Project Portfolio vs. Product Portfolio

My name is Klas Skogmar and I’m going to talk a little bit about how project portfolio management relates to product portfolio management.

First I am going to talk about what a single project is. A single project takes the strategy and it converts it to a product, service or another result. If you have multiple projects, you have a product portfolio. And project portfolio management is taking ideas and concepts and qualifying those ideas into your project portfolio and ensuring you maximize the return of the organization’s project portfolio.

So how does a project portfolio relate to a product portfolio?

A product has a life cycle where you may have many projects. You might have a project to initiate or launch a product; you might have a project to update the product; you might have a project to discontinue the product. So during the lifetime of a product, you may have many projects. In a few cases where a single project may result in multiple products as well, so there are relationships between the two.

So if you control your organization based on the products
– if the products are the central thing in the organization or service
– then they dictate how your project portfolio will look like.

On the other hand, if your projects are reactive and you may deliver products for a client for example, then your project portfolio is the central thing and you focus more on your project portfolio.

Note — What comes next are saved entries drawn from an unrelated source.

Lemma cwalk_spine rp : forall m n j c q acc,
  1 <= m < n -> n <= 2 ^ j -> 0 <= j <= 64 -> 0 <= c -> cfits m n rp = true ->
  exists l, 0 <= l <= j /\
    cwalk (rev rp ++ q) (c * 2 ^ j + (m - 1)) (c * 2 ^ j + (n - 1)) acc =
      walk q (c * 2 ^ (j - l)) (c * 2 ^ (j - l)) (climb (m - 1) n acc rp).
Proof.
  induction rp as [|x rp IH]; intros m n j c q acc Hm Hn Hj Hc Hfit; cbn [cfits] in Hfit; [lia|].
  apply andb_true_iff in Hfit as [_ Hfit].
  destruct (split_below n j ltac:(lia) Hn) as (j' & Hj' & Es & Hk); [lia|].
  cbv zeta in Hfit. cbn [climb rev]. rewrite Es in *. rewrite <- app_assoc. simpl app.
  assert (2 ^ j = 2 * 2 ^ (j - j' - 1) * 2 ^ j') as Ep.
  { rewrite <- Z.pow_succ_r, <- Z.pow_add_r by lia. f_equal. lia. }
  pose proof (Z.pow_pos_nonneg 2 j'). pose proof (Z.pow_pos_nonneg 2 (j - j' - 1)).
  set (a := c * 2 ^ (j - j' - 1)). assert (c * 2 ^ j = (2 * a) * 2 ^ j') as Ea by (unfold a; lia).
  assert (0 <= a) by (unfold a; nia).
  exists (j' + 1). split; [lia|]. replace (j - (j' + 1)) with (j - j' - 1) by lia. fold a.
  destruct (Z.leb_spec m (2 ^ j')).
  - destruct (Z.ltb_spec (m - 1) (2 ^ j')); [|lia].
    replace (c * 2 ^ j + (n - 1)) with ((2 * a + 1) * 2 ^ j' + (n - 1 - 2 ^ j')) by lia. rewrite Ea.
    rewrite cwalk_complete; try (done || lia); [|right; rewrite Z.mul_comm; by apply Z.mod_mul].
    rewrite walk_right by lia. by rewrite half_odd.
  - destruct (Z.ltb_spec (m - 1) (2 ^ j')); [lia|].
    replace (c * 2 ^ j + (m - 1)) with ((2 * a + 1) * 2 ^ j' + (m - 2 ^ j' - 1)) by lia.
    replace (c * 2 ^ j + (n - 1)) with ((2 * a + 1) * 2 ^ j' + (n - 2 ^ j' - 1)) by lia.
    destruct (IH (m - 2 ^ j') (n - 2 ^ j') j' (2 * a + 1) (x :: q) acc) as (l & Hl & ->);
      [lia|lia|lia|lia|done|]. rewrite walk_edge by lia. do 3 f_equal. lia.
Qed.
Lemma consistency_binds d old p :
  leaf_hashes_ok d -> is_u 64 (th_size old) -> is_hash (th_root old) -> Forall is_hash p ->
  collision_free sha256
    (consistency_messages (th_size old) (size_of d) (th_root old) p ++
     consistency_messages (th_size old) (size_of d) (root_of (upto (th_size old) d))
       (subproof (th_size old) d true)) ->
  verify_consistency old (head_of d) p = Ok tt ->
  1 <= th_size old <= size_of d /\ th_root old = root_of (upto (th_size old) d).
Proof.
  intros [Hd Hf] Hu Hr Hp Hc Hv. set (m := th_size old) in *.
  assert (1 <= m <= size_of d) as Hm.
  { unfold verify_consistency in Hv. fold m in Hv. cbn [head_of th_size] in Hv.
    destruct (Z.eqb_spec m 0); [done|]. destruct (Z.ltb_spec (size_of d) m); [done|]. int_lia. }
  split; [done|]. destruct (Z.eq_dec m (size_of d)) as [Em|Hne].
  { unfold verify_consistency in Hv. fold m in Hv. cbn [head_of th_size th_root] in Hv.
    rewrite Em, Z.eqb_refl in Hv. rewrite upto_all by lia.
    destruct (_ || _); [done|]. repeat case_bool_decide; done. }
  rewrite verify_consistency_exact in Hv by (simpl; int_lia). fold m in Hv. cbn [head_of th_size th_root] in Hv.
  destruct (subproof_climbs d m true) as (seed & rest & E & Hfit & Hcl); [lia|lia|].
  unfold consistency_messages in Hc. rewrite E in Hc.
  pose proof (subproof_hashes d m true Hf Hm) as Hsub.
  assert (Forall is_hash (seed :: rest)) as Hhon.
  { rewrite <- E. unfold full_proof. destruct (is_power_of_two m); [|done]. constructor; [|done].
    apply root_of_hash; [by apply Forall_take|]. rewrite size_upto; lia. }
  assert (Forall is_hash (full_proof m (th_root old) p)) as Hoff.
  { unfold full_proof. destruct (is_power_of_two m); [by constructor|done]. }
  destruct (full_proof m (th_root old) p) as [|seed' rest'] eqn:E'; [done|].
  destruct (cfits m (size_of d) (rev rest')) eqn:Hfit'; [|done]. case_bool_decide as Hcl'; [|done].
  apply list.Forall_cons in Hhon as [Hs1 Hs2], Hoff as [Ho1 Ho2].
  destruct (cfits_length (size_of d) m Hm) as (L & HL).
  assert (seed' = seed /\ rev rest' = rev rest) as [-> Erev].
  { apply (climb_inj (rev rest') (rev rest) (m - 1) (size_of d)); try done; try (by apply List.Forall_rev).
    - apply HL in Hfit, Hfit'. congruence.
    - pose proof (climb_snd (m - 1) (size_of d) seed' seed' (rev rest')) as S1.
      pose proof (climb_snd (m - 1) (size_of d) seed seed (rev rest)) as S2.
      rewrite Hcl' in S1. rewrite Hcl in S2. simpl in S1, S2. congruence. }
  rewrite Erev, Hcl in Hcl'. by injection Hcl' as <-.
Qed.
Lemma parse_line_exact {BC : Base64Canonical} l s :
  parse_line l = Ok s <-> NoteSignature_wf s /\ l = sig_line s.
Proof.
  split.
  - intros (Hwf & raw & Hr & ->)%parse_line_wf. split; [done|]. unfold sig_line.
    by rewrite (b64_canonical _ _ Hr).
  - intros [Hwf ->]. apply parse_line_line; [done|]. apply line_sig_line.
Qed.

(** ** Notes *)

Lemma same_key_spec name kh s : same_key name kh s = true <-> sig_key s = (name, kh).
Proof. unfold same_key, sig_key. rewrite andb_true_iff, bool_decide_eq_true, Z.eqb_eq. naive_solver. Qed.

Lemma no_same_key s ss :
  existsb (same_key (ns_name s) (ns_key_hash s)) ss = false <-> sig_key s ∉ map sig_key ss.
Proof.
  rewrite <- not_true_iff_false, existsb_exists. apply not_iff_compat.
  rewrite list_elem_of_In, in_map_iff. split; intros (x & H1 & H2); exists x.
  - by apply same_key_spec in H2.
  - split; [done|]. by apply same_key_spec.
Qed.

(** The loop keeps its keys distinct and its count bounded. *)
Lemma parse_signatures_exact lines : forall acc ss,
  NoDup (map sig_key acc) -> (length acc <= MAX_SIGNATURES)%nat ->
  parse_signatures acc lines = Ok ss <->
  exists new, ss = acc ++ new /\ Forall2 (fun l s => parse_line l = Ok s) lines new /\
    NoDup (map sig_key ss) /\ (length ss <= MAX_SIGNATURES)%nat.
Proof.
  induction lines as [|l lines IH]; intros acc ss Hd Hm; cbn [parse_signatures].
  - split.
    + intros [= <-]. exists []. by rewrite app_nil_r.
    + intros (new & -> & H & _). apply Forall2_nil_inv_l in H as ->. by rewrite app_nil_r.
  - destruct (Nat.eqb_spec (length acc) MAX_SIGNATURES) as [Em|Em].
    { split; [done|]. intros (new & -> & H & _ & Hl). apply Forall2_cons_inv_l in H as (s & n & _ & _ & ->).
      rewrite length_app in Hl. simpl in Hl. lia. }
    destruct (parse_line l) as [s|e] eqn:El; cbn [mbind result_bind].
    2:{ split; [done|]. intros (new & _ & H & _). apply Forall2_cons_inv_l in H as (s & n & H & _).
        congruence. }
    destruct (existsb _ acc) eqn:Ed.
    { split; [done|]. intros (new & -> & H & Hn & _). apply Forall2_cons_inv_l in H as (s' & n & H & _ & ->).
      rewrite El in H. injection H as <-. rewrite map_app in Hn. apply list.NoDup_app in Hn as (_ & Hn & _).
      enough (sig_key s ∉ map sig_key acc) as H%no_same_key by congruence.
      intros Hin. apply (Hn _ Hin). simpl. left. }
    apply no_same_key in Ed. rewrite IH.
    + split; intros (new & -> & H & Hn & Hl).
      * exists (s :: new). rewrite <- app_assoc in *. split_and!; try done. by constructor.
      * apply Forall2_cons_inv_l in H as (s' & n & H & Hf & ->). rewrite El in H. injection H as <-.
        exists n. rewrite <- app_assoc. done.
    + rewrite map_app. apply list.NoDup_app. split_and!; [done| |apply NoDup_singleton].
      intros k Hk Hs%list_elem_of_singleton. by subst.
    + rewrite length_app. simpl. lia.
Qed.

Definition note_text_ok (t : text) : Prop :=
  strip_suffix 10 t <> None /\ ends_with2 10 10 t = false /\
  existsb (fun c => is_control c && negb (c =? 10)) t = false.

Definition SignedNote_wf (n : SignedNote) : Prop :=
  note_text_ok (sn_text n) /\ sn_signatures n <> [] /\ (length (sn_signatures n) <= MAX_SIGNATURES)%nat /\
  Forall NoteSignature_wf (sn_signatures n) /\ NoDup (map sig_key (sn_signatures n)) /\
  str_len (SignedNote_render n) <= MAX_NOTE_BYTES.

Lemma no_control_app p a b : existsb p (a ++ b : text) = existsb p a || existsb p b.
Proof. apply existsb_app. Qed.

Definition ctl (c : Z) : bool := is_control c && negb (c =? 10).

Lemma b64_no_control bs : Forall is_byte bs -> existsb is_control (b64_encode bs) = false.
Proof.
  intros H. pose proof (b64_alphabet bs H) as Ha. rewrite forallb_forall in Ha.
  apply not_true_iff_false. rewrite existsb_exists. intros (c & Hin & Hc). specialize (Ha c Hin).
  unfold b64_char, is_ascii_digit, is_control in *. lia.
Qed.

Lemma existsb_ctl t : existsb is_control t = false -> existsb ctl t = false.
Proof.
  rewrite <- !not_true_iff_false, !existsb_exists. intros H (c & Hin & Hc). apply H. exists c.
  unfold ctl in Hc. apply andb_true_iff in Hc. tauto.
Qed.

Lemma sig_line_chars s : NoteSignature_wf s -> (10 ∉ sig_line s) /\ sig_line s <> [] /\
  existsb is_control (sig_line s) = false.
Proof.
  intros (Hn & Hk & Hne & Hb). destruct (valid_name_chars _ Hn) as (_ & _ & _ & Hc).
  assert (existsb is_control (sig_line s) = false) as H.
  { unfold sig_line. rewrite !existsb_app, Hc, b64_no_control; [done|].
    apply Forall_app. split; [apply be_bytes_bytes|done]. }
  split_and!; [by eapply not_elem_existsb|done|done].
Qed.

Lemma lines_no_ctl ss : Forall NoteSignature_wf ss -> existsb ctl (flat_map NoteSignature_line ss) = false.
Proof.
  induction 1 as [|s ss Hs _ IH]; [done|]. cbn [flat_map]. rewrite line_sig_line, !existsb_app, IH.
  destruct (sig_line_chars s Hs) as (_ & _ & Hc). by rewrite (existsb_ctl _ Hc).
Qed.

Lemma note_parse_render n : SignedNote_wf n -> SignedNote_parse (SignedNote_render n) = Ok n.
Proof.
  intros ((Hs & He & Hc) & Hne & Hm & HS & Hd & Hl). unfold SignedNote_parse.
  destruct (strip_suffix 10 (sn_text n)) as [before|] eqn:Et; [|done]. apply strip_suffix_Some in Et.
  rewrite (proj2 (Z.ltb_ge _ _)) by done. cbn [refuse_if mbind result_bind].
  assert (existsb ctl (SignedNote_render n) = false) as Hctl.
  { unfold SignedNote_render. rewrite !existsb_app, lines_no_ctl by done. unfold ctl. by rewrite Hc. }
  unfold ctl in Hctl. rewrite Hctl. cbn [refuse_if mbind result_bind].
  assert (rsplit_blank (SignedNote_render n) = Some (before, unlines (map sig_line (sn_signatures n)))) as ->.
  { apply rsplit_blank_Some. unfold SignedNote_render. rewrite Et, <- app_assoc, lines_unlines. split; [done|].
    apply unlines_no_blank. apply list.Forall_forall. intros l (s & -> & Hin)%list_elem_of_fmap.
    rewrite list.Forall_forall in HS. destruct (sig_line_chars s (HS s Hin)) as (? & ? & _). done. }
  cbn [ok_or mbind result_bind]. rewrite <- Et, He. cbn [refuse_if mbind result_bind].
  destruct (proj2 (lines_exact (unlines (map sig_line (sn_signatures n))) (map sig_line (sn_signatures n))))
    as (u & Hu & Hsp).
  { split_and!; [by destruct (sn_signatures n)|done|]. apply list.Forall_forall.
    intros l (s & -> & Hin)%list_elem_of_fmap. rewrite list.Forall_forall in HS. by apply sig_line_chars, HS. }
  rewrite Hu. cbn [ok_or mbind result_bind]. rewrite bool_decide_false.
  2:{ intros ->. destruct (sn_signatures n) as [|s []]; [done| |done]. by injection Hsp. }
  cbn [refuse_if mbind result_bind]. rewrite Hsp.
  rewrite (proj2 (parse_signatures_exact _ [] (sn_signatures n) (NoDup_nil_2) ltac:(simpl; lia))).
  { cbn. by destruct n. }
  exists (sn_signatures n). split_and!; try done. apply Forall2_fmap_l, Forall_Forall2_diag.
  eapply List.Forall_impl; [|exact HS]. intros s Hw. apply parse_line_line; [done|]. apply line_sig_line.
Qed.

Lemma note_parse_wf {BC : Base64Canonical} t n :
  SignedNote_parse t = Ok n -> SignedNote_wf n /\ t = SignedNote_render n.
Proof.
  unfold SignedNote_parse. intros H. open_results.
  match goal with H : rsplit_blank _ = Some _ |- _ => apply rsplit_blank_Some in H as [-> _] end.
  match goal with H : parse_signatures [] _ = Ok _ |- _ =>
    apply parse_signatures_exact in H as (new & -> & Hf & Hd & Hl); [|apply NoDup_nil_2|simpl; lia] end.
  match goal with H : strip_suffix 10 _ = Some ?u |- _ => rename u into blk, H into Hst end.
  destruct (proj1 (lines_exact y (split_on 10 blk))) as (Hn & -> & _); [by exists blk|].
  simpl in Hd, Hl. assert (split_on 10 blk = map sig_line new /\ Forall NoteSignature_wf new) as [Hb Hw].
  { clear -Hf BC. induction Hf as [|l s ls ss Hl _ [-> IH]]; [done|].
    apply parse_line_exact in Hl as [Hw ->]. split; [done|by constructor]. }
  rewrite Hb in *. assert (x ++ 10 :: 10 :: unlines (map sig_line new) =
    SignedNote_render (mkSignedNote (x ++ [10]) new)) as Et.
  { unfold SignedNote_render. cbn [sn_text sn_signatures]. by rewrite lines_unlines, <- app_assoc. }
  rewrite Et in *. split; [|done]. unfold SignedNote_wf, note_text_ok. split_and!; cbn [sn_text sn_signatures]; try done.
  - by rewrite (proj2 (strip_suffix_Some 10 _ x) eq_refl).
  - match goal with H : existsb _ _ = false |- _ =>
      unfold SignedNote_render in H; rewrite existsb_app in H; by apply orb_false_iff in H as [? _] end.
  - by destruct new.
  - match goal with H : (_ <? _) = false |- _ => by apply Z.ltb_ge in H end.
Qed.

(** ** Signing *)

Lemma body_text_ok c : Checkpoint_wf c -> note_text_ok (Checkpoint_body c).
Proof.
  intros Hwf. pose proof (checkpoint_lines_newline c Hwf) as Hn. pose proof Hwf as (Ho & Hs & [Hr32 Hr] & He).
  assert (Forall (fun l => (10 ∉ l) /\ l <> []) (checkpoint_lines c)) as Hne.
  { apply list.Forall_forall. intros l Hin. rewrite list.Forall_forall in Hn. split; [by apply Hn|].
    unfold checkpoint_lines in Hin. rewrite !elem_of_cons in Hin. destruct Hin as [->|[->|[->|Hin]]].
    - by apply valid_line_spec in Ho as [? _].
    - by apply show_u64_canonical, canonical_digits_spec in Hs as (_ & ? & _).
    - intros E. apply (f_equal b64_decode) in E. rewrite b64_decode_encode in E by done.
      rewrite <- b64_encode_nil, b64_decode_encode in E by constructor.
      injection E as E. by rewrite E in Hr32.
    - rewrite list.Forall_forall in He. by apply He, valid_line_spec in Hin as [? _]. }
  split_and!.
  - rewrite body_unlines, unlines_join by done. by rewrite (proj2 (strip_suffix_Some _ _ _) eq_refl).
  - destruct (ends_with2 _ _ _) eqn:E; [|done]. apply ends_blank in E.
    rewrite <- (unlines_no_blank _ Hne), <- body_unlines. cbn [has_blank].
    destruct (Checkpoint_body c); [done|]. by rewrite E, orb_true_r.
  - rewrite body_unlines. apply not_true_iff_false. rewrite existsb_exists. intros (ch & Hin & Hch).
    apply in_flat_map in Hin as (l & Hin & Hch'). apply in_app_or in Hch' as [Hch'|[<-|[]]]; [|done].
    assert (existsb is_control l = false) as Hc.
    { destruct Hin as [<-|[<-|[<-|Hin]]].
      - by apply valid_line_spec in Ho as [_ ?].
      - apply not_true_iff_false. rewrite existsb_exists. intros (d & Hd & Hdc).
        pose proof (decimal_digits 20 (cp_size c) (proj1 Hs)) as HD. rewrite list.Forall_forall in HD.
        apply list_elem_of_In in Hd. specialize (HD d Hd). unfold is_control in Hdc. lia.
      - by apply b64_no_control.
      - rewrite list.Forall_forall in He. by apply list_elem_of_In, He, valid_line_spec in Hin as [_ ?]. }
    apply andb_true_iff in Hch as [Hch _].
    enough (existsb is_control l = true) by congruence. apply existsb_exists. by exists ch.
Qed.

Definition verifier_wf (v : NoteVerifier) : Prop :=
  is_valid_name (nv_name v) = true /\ nv_key_hash v = key_hash (nv_name v) (nv_algorithm v) (nv_key v).

Lemma key_hash_range name alg key : is_u 32 (key_hash name alg key).
Proof.
  unfold key_hash. set (d := sha256 _).
  assert (length (take 4 d) = 4%nat) as Hl by (rewrite length_take; unfold d; rewrite sha256_length; lia).
  pose proof (be_value_range (take 4 d)) as H. rewrite Hl in H. apply H. apply Forall_take, sha256_bytes.
Qed.

Lemma verifier_new_Ok name alg key v : NoteVerifier_new name alg key = Ok v <->
  is_valid_name name = true /\ v = mkNoteVerifier name alg (key_hash name alg key) key.
Proof. unfold NoteVerifier_new. destruct (is_valid_name name); cbn; naive_solver. Qed.

(** The line a witness adds at a time it may sign. *)
Definition cosig (t : text) (w : WitnessSigner) (time : Z) : NoteSignature :=
  mkNoteSignature (nv_name (wsg_verifier w)) (nv_key_hash (wsg_verifier w))
    (be_bytes 8 time ++ ed_sign (wsg_key w) (as_bytes (COSIGNATURE_HEADER ++ show_u64 time ++ [10] ++ t))).

(** Every witness of a list cosigns, in order. *)
Fixpoint cosign_all (n : SignedNote) (ws : list (WitnessSigner * Z)) : result CheckpointError SignedNote :=
  match ws with
  | [] => Ok n
  | (w, time) :: ws' =>
      sig ← cosign w (sn_text n) time;
      n' ← add_signature n sig;
      cosign_all n' ws'
  end.

Definition time_ok (time : Z) : Prop := 1 <= time <= MAX_COSIGNATURE_TIME.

Even in a situation where you focus on your product portfolio, you still need to maximize your project portfolio through good project portfolio management, to ensure you do the right changes to the right products. You should also remember that there are other portfolios such as a customer portfolio or customer agreement portfolios. And in some cases and organizations, you might need to manage all of these and then the customer portfolio might influence or dictate how you work with your customer agreement portfolio. That in its turn my dictate how you work with your product portfolio and that might dictate how you work with the project portfolio.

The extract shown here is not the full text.